Selon lui, les racines des problèmes de l’équipe nationale masculine du Canada remontent au départ de Kieran Crowley en janvier 2016, qu’il considère comme « l’un des meilleurs entraîneurs avec lesquels j’ai travaillé ».
Crowley a quitté son poste après une Coupe du Monde de Rugby 2015 marquée par quatre défaites, alors que le Canada avait l’opportunité de décrocher deux victoires. L’équipe avait perdu de justesse face à l’Italie (25-28) à Leeds et, dans un match historique, avait subi la plus grande remontée de l’histoire du tournoi, s’inclinant 17-15 face à la Roumanie à Leicester.
Le Canada avait aussi failli battre l’Écosse l’année précédente, et l’ambiance générale était que, sous la direction de l’ancien arrière des All Blacks, l’équipe pouvait rebondir si elle recevait le soutien nécessaire, malgré sa chute à la 18e place du classement mondial.

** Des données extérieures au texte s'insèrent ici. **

(** The message an Ed25519 instruction vouches for: [pk] signed [m]. *)
Definition vouches (ix : Instruction) (pk m : bytes) : Prop :=
  ix.(ix_program) = ED25519_PROGRAM_ID /\
  let d := ix.(ix_data) in
  (16 <= length d)%nat /\ byte_at d 0 = 1 /\
  ed_field d 1 = u16_max /\ ed_field d 3 = u16_max /\ ed_field d 6 = u16_max /\
  pk = slice d (Z.to_nat (ed_field d 2)) 32 /\
  m = slice d (Z.to_nat (ed_field d 4)) (Z.to_nat (ed_field d 5)) /\
  ed_field d 2 + 32 <= Z.of_nat (length d) /\
  ed_field d 4 + ed_field d 5 <= Z.of_nat (length d).

(** The instruction right before the current one vouches for the message. *)
Definition signed_before (pk m : bytes) : Prop :=
  exists i ix, load_current_index = Ok i /\ i <> 0 /\ load_instruction_at (i - 1) = Ok ix /\
    vouches ix pk m.

Lemma get_slice_Ok d off len s :
  get_slice d off len = Ok s <->
  off + len <= Z.of_nat (length d) /\ s = slice d (Z.to_nat off) (Z.to_nat len).
Proof. unfold get_slice. case_bool_decide; naive_solver. Qed.

Lemma require_signed_by_Ok program_id sysvar escrow signer action st r :
  require_signed_by program_id sysvar escrow signer action st = Ok r ->
  r = (tt, st) /\ signed_before signer (auth_message program_id escrow action).
Proof.
  unfold require_signed_by. intros Hr. m_inv.
  repeat match goal with Hg : get_slice _ _ _ = Ok _ |- _ => apply get_slice_Ok in Hg as [? Hg] end.
  split; [done|]. eexists _, _. split_and!; [done|done|done|].
  unfold vouches. change (Z.to_nat 32) with 32%nat in *. split_and!; try done; lia.
Qed.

Cependant, Crowley n’était pas convaincu que Rugby Canada continuerait de soutenir le programme centralisé qu’il jugeait essentiel pour un avenir plus brillant. Il a donc choisi d’accepter l’offre de Trévise pour devenir entraîneur à plein temps.
Une période d’incertitude qui dure déjà depuis 8 ans
Après une courte période d’intérim sous la direction de François Ratier, sélectionneur de l’équipe féminine, Rugby Canada a nommé le Néo-Zélandais Mark Anscombe entraîneur principal en mars 2016. Cependant, Anscombe n’est resté que 16 mois à ce poste, terminant avec un bilan encore moins reluisant que celui de son successeur, Kingsley Jones (2 victoires, 1 nul, 11 défaites). Depuis, le rugby canadien a continué sa descente aux enfers, tombant au 23e rang mondial, et même au 24e à un moment donné.
Le futur sélectionneur aura fort à faire pour redorer le blason de l’équipe, et il semble peu probable qu’il puisse convaincre Tyler Ardron, l’unique Canadien à avoir évolué en Super Rugby (avec les Chiefs), de revenir en sélection.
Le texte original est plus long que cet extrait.